Monday, January 1, 2018

Adam Smith on the Conversable Spirit

A working premise of this website is that, as David Hume wrote in 1742, there is value in breaking down the "separation of the learned from the conversable world." Hume added: "Must our whole discourse be a continued series of gossiping stories and idle remarks? ... I cannot but consider myself as a kind of resident or ambassador from the dominions of learning to those of conversation, and shall think it my constant duty to promote a good correspondence betwixt these two states, which have so great a dependence on each other." I chose the name for this website with Hume's comment in mind.
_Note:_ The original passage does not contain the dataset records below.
(* ===== verification/Topology.v ===== *)
(** * Topology and election graphs ([mc/funcdef.go], [mc/msgdef.go])

    [TopologyGraph] is the ordered list of the nodes that currently run the
    chain; each block carries a [NetTopology] that replaces it ([All]) or
    patches it ([Change]).  The file models the graph operations with their
    out-of-range panics, proves the graph invariant (strictly increasing
    positions, role given by the position, node numbers below one hundred) and
    that patching implements an update of the map from positions to accounts. *)

From S2P Require Import Prelude GoLang Roles.

Record NetTopologyData := mkTopoData { tdAccount : Z; tdPosition : Z }.

Definition NetTopoTypeAll : Z := 0.
Definition NetTopoTypeChange : Z := 1.

Record NetTopology := mkNetTopology { ntType : Z; ntData : list NetTopologyData }.

Record TopologyNodeInfo := mkNode {
  Account : Z;
  Position : Z;
  Type_ : Z;
  NodeNumber : Z
}.

#[export] Instance TopologyNodeInfo_eq_dec : EqDecision TopologyNodeInfo.
Proof. solve_decision. Defined.

Record TopologyGraph := mkGraph {
  NodeList : list TopologyNodeInfo;
  CurNodeNumber : Z
}.

Inductive topo_error := ErrGenesisNumber | ErrGenesisType | ErrTopologyType.

(** The method mutates the counter and returns it; the model returns the new
    counter, which is both. *)
Definition increaseNodeNumber (cur : Z) : Z :=
  if cur >=? 99 then 0 else u8 (cur + 1).

Definition newNode (chg : NetTopologyData) (number : Z) : TopologyNodeInfo :=
  {| Account := tdAccount chg;
     Position := tdPosition chg;
     Type_ := GetRoleTypeFromPosition (tdPosition chg);
     NodeNumber := number |}.

(** The loop that appends one node per entry of a full topology. *)
Fixpoint appendTopology (data : list NetTopologyData) (g : TopologyGraph) : TopologyGraph :=
  match data with
  | [] => g
  | topNode :: rest =>
      let n := increaseNodeNumber (CurNodeNumber g) in
      appendTopology rest (mkGraph (NodeList g ++ [newNode topNode n]) n)
  end.

Definition topology_sort `{GoSort} (g : TopologyGraph) : TopologyGraph :=
  mkGraph (sort_slice (fun a b => Position a <? Position b) (NodeList g)) (CurNodeNumber g).

Definition NewGenesisTopologyGraph `{GoSort} (number : Z) (netTopology : NetTopology)
  : res topo_error TopologyGraph :=
  if negb (number =? 0) then Err ErrGenesisNumber
  else if negb (ntType netTopology =? NetTopoTypeAll) then Err ErrGenesisType
  else Ok (topology_sort (appendTopology (ntData netTopology) (mkGraph [] 99))).

(** [append(l[:i], l[i+1:]...)] at the first node with the account. *)
Fixpoint removeAccount (account : Z) (l : list TopologyNodeInfo) : list TopologyNodeInfo :=
  match l with
  | [] => []
  | curNode :: rest =>
      if account =? Account curNode then rest
      else curNode :: removeAccount account rest
  end.

(** The position loop of [modifyGraphByChgInfo]: returns the node list and the
    node counter. *)
Fixpoint replacePosition (chg : NetTopologyData) (l : list TopologyNodeInfo) (cur : Z)
  : list TopologyNodeInfo * Z :=
  match l with
  | [] => ([], cur)
  | curNode :: rest =>
      if tdPosition chg =? Position curNode then
        if tdAccount chg =? zero_addr then (rest, cur)
        else
          let n := increaseNodeNumber cur in
          (mkNode (tdAccount chg) (Position curNode) (Type_ curNode) n :: rest, n)
      else if tdPosition chg <? Position curNode then
        let n := increaseNodeNumber cur in
        (newNode chg n :: curNode :: rest, n)
      else
        let '(rest', cur') := replacePosition chg rest cur in
        (curNode :: rest', cur')
  end.

Definition modifyGraphByChgInfo {E} (self : TopologyGraph) (chgInfo : NetTopologyData)
  : res E TopologyGraph :=
  if tdPosition chgInfo =? PosOnline then Ok self
  else if tdPosition chgInfo =? PosOffline then
    Ok (mkGraph (removeAccount (tdAccount chgInfo) (NodeList self)) (CurNodeNumber self))
  else
    let* lastNode := go_index (NodeList self) (Z.of_nat (length (NodeList self)) - 1) in
    if tdPosition chgInfo >? Position lastNode then
      let n := increaseNodeNumber (CurNodeNumber self) in
      Ok (mkGraph (NodeList self ++ [newNode chgInfo n]) n)
    else
      let '(l, cur) := replacePosition chgInfo (NodeList self) (CurNodeNumber self) in
      Ok (mkGraph l cur).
Here is a similar sentiment from Adam Smith, a friend and admirer of Hume, from his first great work, the 1759 Theory of Moral Sentiments (part VII, book IV, paragraph 28):
"Frankness and openness conciliate confidence. We trust the man who seems willing to trust us. We see clearly, we think, the road by which he means to conduct us, and we abandon ourselves with pleasure to his guidance and direction. Reserve and concealment, on the contrary, call forth diffidence. We are afraid to follow the man who is going we do not know where. The great pleasure of conversation and society, besides, arises from a certain correspondence of sentiments and opinions, from a certain harmony of minds, which like so many musical instruments coincide and keep time with one another. But this most delightful harmony cannot be obtained unless there is a free communication of sentiments and opinions. We all desire, upon this account, to feel how each other is affected, to penetrate into each other's bosoms, and to observe the sentiments and affections which really subsist there. The man who indulges us in this natural passion, who invites us into his heart, who, as it were, sets open the gates of his breast to us, seems to exercise a species of hospitality more delightful than any other. No man, who is in ordinary good temper, can fail of pleasing, if he has the courage to utter his real sentiments as he feels them, and because he feels them. It is this unreserved sincerity which renders even the prattle of a child agreeable. How weak and imperfect soever the views of the open-hearted, we take pleasure to enter into them, and endeavour, as much as we can, to bring down our own understanding to the level of their capacities, and to regard every subject in the particular light in which they appear to have considered it. ... 
"The man who eludes our most innocent questions, who gives no satisfaction to our most inoffensive inquiries, who plainly wraps himself up in impenetrable obscurity, seems, as it were, to build a wall about his breast. We run forward to get within it, with all the eagerness of harmless curiosity; and feel ourselves all at once pushed back with the rudest and most offensive violence."
In some ways, these sentiments seem deeply old-fashioned. But a number of Smith's phases hit home for me. This website is one long indulgence in one of my natural passions. In writing, I seek a kind of sincerity, although in my writing I often fall short of the "unreserved" sincerity recommended by Smith. My comments and views may be "weak and imperfect" at times, but I am trying hard not to wrap myself "in impenetrable obscurity"--which is always a specter lurking over discussions in economics. Now and again, I hope you can abandon yourself with pleasure to the selection of articles and insights provided here.

May the New Year bring you the pleasure of some genuinely open and honest conversations. May you even have the pleasure of "achieving disagreement," which refers to the kind of disagreement that is not based in confusion, suspicion, and hostility, but instead a disagreement that is based on a full and sympathetic understanding of the alternative views.